Govt seeks to release Manichan, kingpin of 2000 Kalluvathukal hooch tragedy

Manichan
Manichan

Thiruvananthapuram: In all 33 convicts lodged in prisons across Kerala are likely to be released if the Governor gives nod to the State Government move in this regard. The likely beneficiaries of the remission include Chandran, alias Manichan, the kingpin of the infamous hooch tragedy reported from Kalluvathukal in Kollam district. Thirty-one lives were lost and over 500 were hospitalised following the tragedy that rocked the state on October 21, 2000.

Manichan, who was the seventh accused in the case, is languishing in prison for the last two decades. Besides, life term, he was sentenced to 43 years more jail term.

The State Cabinet has approved the list of convicts to be given remission to coincide with the platinum jubilee of Indian Independence which is being celebrated nationwide as Azadi Ka Amrit Mahotsav. The recommendation has been forwarded to the Governor Arif Mohammed Khan.

However, reports say, the Governor may not be appreciative of the move to set free the kingpin of a major crime that resulted in the loss of several lives.

Last week Manichan's wife had filed a plea in the Supreme Court seeking his release.

Last November Manichan's two brothers Vinod Kumar and Manikantan (Kochani) were set free after the jail advisory committee had reported that they were ready to lead the lives of law-abiding citizens.. The duo were among the several convicts in the case.

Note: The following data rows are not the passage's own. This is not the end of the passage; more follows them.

(** * Hodgkin-Huxley action-potential notebook: a verified model

    A shallow embedding of [Hodgkin-Huxley_AP.ipynb]: the class
    [HodgkinHuxleyModel] (rate functions, ionic currents, the right-hand side
    [dALLdt], the fixed-step [Solvers] and the stepping method [__call__]) and
    the simulation cell (synaptic trace recurrence, recording loop, spike
    count).

    Numbers are IEEE-754 binary64 values, the kernel's primitive [float],
    which is what both Python's [float] and NumPy's [float64] are.  Two
    functions of the C maths library that NumPy calls, [exp] and [pow], are
    not part of the notebook; they enter through the class [Libm].  So do,
    through the class [NumPy], the refusals of NumPy to create an array. *)

From Stdlib Require Import Floats ZArith String List Bool Lia.
From ExtLib Require Import Structures.Monad.
Import ListNotations MonadNotation.

Set Warnings "-inexact-float".
Local Open Scope float_scope.
Local Open Scope monad_scope.

(** ** Python exceptions and the maths library *)

(** The exceptions the modelled code can raise. *)
Inductive exn : Type :=
| ZeroDivisionError
| ValueError
| OverflowError
| IndexError
| TypeError
| MemoryError.

(** A computation that returns a value or raises. *)
Definition py (A : Type) : Type := sum exn A.

#[export] Instance Monad_py : Monad py := {
  ret := fun _ a => inr a;
  bind := fun _ _ c k => match c with inl e => inl e | inr a => k a end
}.

(** [np.exp] and the [pow] behind [**] on a [float64].  The only facts used
    about them are the ones C (Annex F) and IEEE-754 fix exactly: the
    exponential of either zero is 1. *)
Class Libm : Type := {
  np_exp : float -> float;
  np_power : float -> float -> float;
  np_exp_zero : np_exp 0 = 1;
  np_exp_neg_zero : np_exp (-0) = 1
}.

(** Python's [/] on two Python floats: raises on a zero divisor (of either
    sign), otherwise the IEEE quotient. *)
Definition py_div (x y : float) : py float :=
  if y =? 0 then inl ZeroDivisionError else inr (x / y).

(** Python's [round(x)] on a float: the nearest integer, ties to even;
    [ValueError] on NaN and [OverflowError] on an infinity. *)
Definition round_half_even (m : positive) (e : Z) : Z :=
  if (0 <=? e)%Z then (Z.pos m * 2 ^ e)%Z
  else
    let d := (2 ^ (- e))%Z in
    let q := (Z.pos m / d)%Z in
    let rem := (Z.pos m mod d)%Z in
    if (d <? 2 * rem)%Z then (q + 1)%Z
    else if (2 * rem <? d)%Z then q
    else if Z.even q then q else (q + 1)%Z.

Definition py_round (x : float) : py Z :=
  match Prim2SF x with
  | S754_nan => inl ValueError
  | S754_infinity _ => inl OverflowError
  | S754_zero _ => inr 0%Z
  | S754_finite s m e =>
      let z := round_half_even m e in
      inr (if s then (- z)%Z else z)
  end.

(** What NumPy itself may refuse.  [np.zeros] and [np.arange] raise for a
    size past the limits of NumPy ([ValueError], from [np.arange] also
    [OverflowError]) and when memory runs out ([MemoryError]).  Which sizes
    those are is a matter of the NumPy build and of the machine, not of the
    notebook, so the answer is taken from outside: for each of the three
    arrays the cell creates, [None] if NumPy creates it, [Some e] if it
    raises [e].  [arange_error T dt] is asked for
    [np.arange(0.0, T, dt)], [zeros_error n] for [np.zeros(n)] and
    [zeros4_error n] for [np.zeros((n, 4))], the last two with [n >= 0]. *)
Class NumPy : Type := {
  arange_error : float -> float -> option exn;
  zeros_error : Z -> option exn;
  zeros4_error : Z -> option exn
}.

(** Raise what has been refused. *)
Definition raise_if (refusal : option exn) : py unit :=
  match refusal with
  | Some e => inl e
  | None => inr tt
  end.

(** ** Array-like values

    [Solvers] is written against whatever supports [+] with itself, [*] by a
    scalar on the left and [/] by a scalar on the right: a NumPy array or a
    plain scalar. *)
Class ArrayLike (X : Type) : Type := {
  add : X -> X -> X;
  scale : float -> X -> X;
  divide : X -> float -> X
}.

Declare Scope array_scope.
Delimit Scope array_scope with arr.
Notation "x +. y" := (add x y)
  (at level 50, left associativity) : array_scope.
Notation "c *. x" := (scale c x)
  (at level 40, left associativity) : array_scope.
Notation "x /. c" := (divide x c)
  (at level 40, left associativity) : array_scope.
Local Open Scope array_scope.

The prime accused, Hyrunnisa alias Kalluvathukkal Thatha, had died of liver problems in 2009.

As per the case those who had died had consumed spurious liquor that was sold at Hyrunnisa's house. It was brought from Manichan's godown.

Residents of Kalluvathukkal, Pattazhi and Pallippuram had lost their lives in the incident. Six others had lost vision.

What is Remission

Remission simply means a reduction of the time that a person has to stay in prison. Article 72 and 161 of the Constitution of India empower the President and Governor to grant pardon, to suspend, remit or commute a sentences passed by the courts.

Section 432 of the Code Of Criminal Procedure allows state governments to grant remission to convicts. The provision states that “when any person has been sentenced to punishment for an offence, the appropriate government may, at any time, without conditions or upon any conditions which the person sentenced accepts, suspend the execution of his sentence or remit the whole or any part of the punishment to which he has been sentenced”.